_WHAT THE TASK ASKS_. A stretch of the entries below is to be set down exactly, running from the line with "rest) ← durationGroup l;" through the line with "unfold Atoi. destruct", both included, and no other line.

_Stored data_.
__________________________________________________
(* ===== verification/Text.v ===== *)
(** * Strings of the Go standard library

    The functions of [strings], [strconv] and [time] the program calls, on byte
    strings. What they do to text outside ASCII depends on Unicode tables: that
    part is the class [GoUnicode]. *)

From Stdlib Require Import Ascii.
From S2P Require Import Prelude.
From S2P Require Import Float64.

(** ** Bytes *)

Definition byteZ (c : ascii) : Z := Z.of_nat (nat_of_ascii c).

Fixpoint chars (s : string) : list ascii :=
  match s with
  | EmptyString => []
  | String c s => c :: chars s
  end.
Fixpoint ofChars (l : list ascii) : string :=
  match l with
  | [] => EmptyString
  | c :: l => String c (ofChars l)
  end.

Definition isDigit (c : ascii) : bool := (48 <=? byteZ c) && (byteZ c <=? 57).
Definition digitZ (c : ascii) : Z := byteZ c - 48.
Definition isAscii (c : ascii) : bool := byteZ c <? 128.
Definition printable (c : ascii) : bool := (32 <=? byteZ c) && (byteZ c <=? 126).

(** The lower case of an ASCII letter. *)
Definition lowerByte (c : ascii) : ascii :=
  if (65 <=? byteZ c) && (byteZ c <=? 90) then ascii_of_nat (nat_of_ascii c + 32) else c.

(** [\t \n \v \f \r] and the space. *)
Definition isSpace (c : ascii) : bool := ((9 <=? byteZ c) && (byteZ c <=? 13)) || (byteZ c =? 32).

(** ** [strings] *)

Class GoUnicode := {
  lowerUnicode : string -> string;
  trimUnicode : string -> string
}.

Definition ToLower `{GoUnicode} (s : string) : string :=
  if forallb isAscii (chars s) then ofChars (map lowerByte (chars s)) else lowerUnicode s.

Fixpoint dropSpace (l : list ascii) : list ascii :=
  match l with
  | [] => []
  | c :: l' => if isSpace c then dropSpace l' else l
  end.

Definition TrimSpace `{GoUnicode} (s : string) : string :=
  if forallb isAscii (chars s) then ofChars (rev (dropSpace (rev (dropSpace (chars s)))))
  else trimUnicode s.

(** [strings.EqualFold(v, w)] for an ASCII [w] without [k] or [s], the only
    letters that something outside ASCII folds to. *)
Definition EqualFold (v w : string) : bool :=
  (ofChars (map lowerByte (chars v)) =? ofChars (map lowerByte (chars w)))%string.

Definition HasPrefix (s p : string) : bool := String.prefix p s.

(** [strings.TrimPrefix] for a prefix of one byte. *)
Definition TrimByte (s : string) (c : ascii) : string :=
  match s with
  | String d s' => if Ascii.eqb d c then s' else s
  | EmptyString => s
  end.

(** [strings.Split] at a separator of one byte. *)
Fixpoint Split (s : string) (sep : ascii) : list string :=
  match s with
  | EmptyString => [EmptyString]
  | String c s =>
      if Ascii.eqb c sep then EmptyString :: Split s sep
      else match Split s sep with
           | w :: ws => String c w :: ws
           | [] => [String c EmptyString]
           end
  end.

(** ** [strconv] *)

(** A non-empty run of digits to the end of the string. *)
Fixpoint digitsValue (l : list ascii) (acc : Z) : option Z :=
  match l with
  | [] => Some acc
  | c :: l => if isDigit c then digitsValue l (acc * 10 + digitZ c) else None
  end.

(** [strconv.Atoi], and [strconv.ParseInt] at base 10 and 64 bits: [None] is an
    error, of syntax or of range. *)
Definition Atoi (s : string) : option Z :=
  let '(neg, ds) := match chars s with
                    | c :: l => if Ascii.eqb c "-" then (true, l)
                                else if Ascii.eqb c "+" then (false, l) else (false, c :: l)
                    | [] => (false, [])
                    end in
  match ds with
  | [] => None
  | _ => v ← digitsValue ds 0;
         let v := if neg : bool then - v else v in
         if (min_int <=? v) && (v <=? max_int) then Some v else None
  end.

(** ** [time.ParseDuration]

    As in the library: integers in [uint64] with explicit overflow tests, the
    fraction and the unit multiplied in [float64]. *)

(** The value of the leading digits and the rest; [None] is an overflow. *)
Fixpoint leadingInt (l : list ascii) (x : Z) : option (Z * list ascii) :=
  match l with
  | c :: l' =>
      if isDigit c then
        if 2 ^ 63 / 10 <? x then None else
        let x := x * 10 + digitZ c in
        if 2 ^ 63 <? x then None else leadingInt l' x
      else Some (x, l)
  | [] => Some (x, [])
  end.

(** Digits after the point: value, scale and rest; digits past an overflow are
    skipped. *)
Fixpoint leadingFraction (l : list ascii) (x : Z) (scale : spec_float) (overflow : bool)
    : Z * spec_float * list ascii :=
  match l with
  | c :: l' =>
      if isDigit c then
        if overflow then leadingFraction l' x scale true
        else if (2 ^ 63 - 1) / 10 <? x then leadingFraction l' x scale true
        else let y := x * 10 + digitZ c in
             if 2 ^ 63 <? y then leadingFraction l' x scale true
             else leadingFraction l' y (Float64.mul scale (Float64.of_int 10)) false
      else (x, scale, l)
  | [] => (x, scale, [])
  end.

Definition isUnitByte (c : ascii) : bool := negb (Ascii.eqb c "." || isDigit c).

Fixpoint takeUnit (l : list ascii) : list ascii * list ascii :=
  match l with
  | c :: l' => if isUnitByte c then let '(u, r) := takeUnit l' in (c :: u, r) else ([], l)
  | [] => ([], [])
  end.

(** The map of units, in nanoseconds; the micro sign and the letter mu in UTF-8. *)
Definition unitMap : list (list ascii * Z) :=
  [(chars "ns", 1); (chars "us", 1000);
   ([ascii_of_nat 194; ascii_of_nat 181; "s"%char], 1000);
   ([ascii_of_nat 206; ascii_of_nat 188; "s"%char], 1000);
   (chars "ms", 1000000); (chars "s", 1000000000);
   (chars "m", 60000000000); (chars "h", 3600000000000)].

Definition unitOf (u : list ascii) : option Z :=
  snd <$> List.find (fun x => bool_decide (fst x = u)) unitMap.

(** One [number unit] group: its nanoseconds and the rest. *)
Definition durationGroup (l : list ascii) : option (Z * list ascii) :=
  match l with
  | [] => None
  | c :: _ =>
      if Ascii.eqb c "." || isDigit c then
        '(v, r) ← leadingInt l 0;
        let pre := negb (length l =? length r)%nat in
        let '(f, scale, r', post) :=
          match r with
          | d :: r1 =>
              if Ascii.eqb d "." then
                let '(f, scale, r2) := leadingFraction r1 0 (Float64.of_int 1) false in
                (f, scale, r2, negb (length r1 =? length r2)%nat)
              else (0, Float64.of_int 1, r, false)
          | [] => (0, Float64.of_int 1, r, false)
          end in
        if negb pre && negb post then None else
        let '(u, rest) := takeUnit r' in
        match u with
        | [] => None
        | _ =>
            unit ← unitOf u;
            if 2 ^ 63 / unit <? v then None else
            let v := v * unit in
            if 0 <? f then
              let v := wrapU64 (v + default 0 (Float64.to_int
                (Float64.mul (Float64.of_int f) (Float64.div (Float64.of_int unit) scale)))) in
              if 2 ^ 63 <? v then None else Some (v, rest)
            else Some (v, rest)
        end
      else None
  end.

(** The loop over the groups; every group consumes a byte, so the length of the
    string is fuel enough. *)
Fixpoint durationLoop (fuel : nat) (l : list ascii) (d : Z) : option Z :=
  match l, fuel with
  | [], _ => Some d
  | _, O => None
  | _, S fuel =>
      '(v, rest) ← durationGroup l;
      let d := wrapU64 (d + v) in
      if 2 ^ 63 <? d then None else durationLoop fuel rest d
  end.

Definition ParseDuration (s : string) : option Z :=
  let '(neg, l) := match chars s with
                   | c :: l => if Ascii.eqb c "-" then (true, l)
                               else if Ascii.eqb c "+" then (false, l) else (false, c :: l)
                   | [] => (false, [])
                   end in
  if bool_decide (l = chars "0") then Some 0 else
  match l with
  | [] => None
  | _ => d ← durationLoop (length l) l 0;
         if neg : bool then Some (- d) else if 2 ^ 63 - 1 <? d then None else Some d
  end.

Example ParseDuration_90m : ParseDuration "1h30m" = Some 5400000000000.
Proof. vm_compute. reflexivity. Qed.
Example ParseDuration_1500ms : ParseDuration "1.5s" = Some 1500000000.
Proof. vm_compute. reflexivity. Qed.
Example ParseDuration_no_unit : ParseDuration "30" = None.
Proof. vm_compute. reflexivity. Qed.

(** ** Lemmas *)

Lemma chars_ofChars l : chars (ofChars l) = l.
Proof. induction l as [|c l IH]; simpl; [done|by rewrite IH]. Qed.

Lemma ofChars_chars s : ofChars (chars s) = s.
Proof. induction s as [|c s IH]; simpl; [done|by rewrite IH]. Qed.

Lemma length_chars s : length (chars s) = String.length s.
Proof. induction s as [|c s IH]; simpl; [done|by rewrite IH]. Qed.

Lemma chars_inj s t : chars s = chars t -> s = t.
Proof. intros E. by rewrite <-(ofChars_chars s), <-(ofChars_chars t), E. Qed.

Lemma chars_app s t : chars (s ++ t)%string = chars s ++ chars t.
Proof. induction s as [|c s IH]; [done|]. cbn [String.append]. exact (f_equal (cons c) IH). Qed.

Lemma Atoi_range s z : Atoi s = Some z -> in_int z.
Proof.
  unfold Atoi. destruct (match chars s with [] => _ | _ => _ end) as [neg [|c ds]]; [done|].
  destruct (digitsValue _ _); [|done]. cbn [mbind option_bind].
  destruct (_ && _) eqn:E; [|done]. intros [= <-]. unfold in_int. lia.
Qed.

Lemma digitsValue_digits l : forall acc v, digitsValue l acc = Some v -> Forall (fun c => isDigit c = true) l.
Proof.
  induction l as [|c l IH]; intros acc v; [constructor|]. cbn [digitsValue].
  destruct (isDigit c) eqn:E; [|done]. intros Hv. constructor; [done|]. by eapply IH.
Qed.

(** No number has a colon in it. *)
Lemma Atoi_colon s : ":"%char ∈ chars s -> Atoi s = None.
Proof.
  intros Hc. destruct (Atoi s) as [z|] eqn:E; [exfalso|done]. revert E. unfold Atoi.
  assert (Hd : forall l v, digitsValue l 0 = Some v -> ":"%char ∈ l -> False).
  { intros l v Hl%digitsValue_digits Hin. rewrite Forall_forall in Hl. by specialize (Hl _ Hin). }
  destruct (chars s) as [|c l]; [by apply elem_of_nil in Hc|].
  apply elem_of_cons in Hc. destruct (Ascii.eqb_spec c "-") as [->|Hm]; [|destruct (Ascii.eqb_spec c "+") as [->|Hp]].
  - destruct Hc as [?|Hc]; [done|]. destruct l; [done|]. destruct (digitsValue _ 0) eqn:Ev; [|done]. by destruct (Hd _ _ Ev).
  - destruct Hc as [?|Hc]; [done|]. destruct l; [done|]. destruct (digitsValue _ 0) eqn:Ev; [|done]. by destruct (Hd _ _ Ev).
  - destruct (digitsValue (c :: l) 0) eqn:Ev; [|done]. intros _. apply (Hd _ _ Ev). by apply elem_of_cons.
Qed.

Lemma durationLoop_range fuel : forall l d z, 0 <= d <= 2 ^ 63 ->
  durationLoop fuel l d = Some z -> 0 <= z <= 2 ^ 63.
Proof.
  induction fuel as [|fuel IH]; intros [|c l] d z Hd; cbn [durationLoop]; try (by intros [= <-]).
  destruct (durationGroup (c :: l)) as [[v rest]|]; [|done]. cbn [mbind option_bind].
  destruct (Z.ltb_spec (2 ^ 63) (wrapU64 (d + v))); [done|]. apply IH.
  split; [|done]. apply Z.mod_pos_bound. lia.
Qed.

Lemma ParseDuration_range s z : ParseDuration s = Some z -> in_int z.
Proof.
  unfold ParseDuration, in_int, min_int, max_int.
  destruct (match chars s with [] => _ | _ => _ end) as [neg l].
  case_bool_decide; [intros [= <-]; lia|]. destruct l as [|c l]; [done|].
  destruct (durationLoop _ _ 0) as [d|] eqn:E; [|done]. cbn [mbind option_bind].
  apply durationLoop_range in E; [|lia].
  destruct neg; [intros [= <-]; lia|]. destruct (Z.ltb_spec (2 ^ 63 - 1) d); [done|].
  intros [= <-]. lia.
Qed.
__________________________________________________
_WRITTEN SOLUTION_.
      '(v, rest) ← durationGroup l;
      let d := wrapU64 (d + v) in
      if 2 ^ 63 <? d then None else durationLoop fuel rest d
  end.

Definition ParseDuration (s : string) : option Z :=
  let '(neg, l) := match chars s with
                   | c :: l => if Ascii.eqb c "-" then (true, l)
                               else if Ascii.eqb c "+" then (false, l) else (false, c :: l)
                   | [] => (false, [])
                   end in
  if bool_decide (l = chars "0") then Some 0 else
  match l with
  | [] => None
  | _ => d ← durationLoop (length l) l 0;
         if neg : bool then Some (- d) else if 2 ^ 63 - 1 <? d then None else Some d
  end.

Example ParseDuration_90m : ParseDuration "1h30m" = Some 5400000000000.
Proof. vm_compute. reflexivity. Qed.
Example ParseDuration_1500ms : ParseDuration "1.5s" = Some 1500000000.
Proof. vm_compute. reflexivity. Qed.
Example ParseDuration_no_unit : ParseDuration "30" = None.
Proof. vm_compute. reflexivity. Qed.

(** ** Lemmas *)

Lemma chars_ofChars l : chars (ofChars l) = l.
Proof. induction l as [|c l IH]; simpl; [done|by rewrite IH]. Qed.

Lemma ofChars_chars s : ofChars (chars s) = s.
Proof. induction s as [|c s IH]; simpl; [done|by rewrite IH]. Qed.

Lemma length_chars s : length (chars s) = String.length s.
Proof. induction s as [|c s IH]; simpl; [done|by rewrite IH]. Qed.

Lemma chars_inj s t : chars s = chars t -> s = t.
Proof. intros E. by rewrite <-(ofChars_chars s), <-(ofChars_chars t), E. Qed.

Lemma chars_app s t : chars (s ++ t)%string = chars s ++ chars t.
Proof. induction s as [|c s IH]; [done|]. cbn [String.append]. exact (f_equal (cons c) IH). Qed.

Lemma Atoi_range s z : Atoi s = Some z -> in_int z.
Proof.
  unfold Atoi. destruct (match chars s with [] => _ | _ => _ end) as [neg [|c ds]]; [done|].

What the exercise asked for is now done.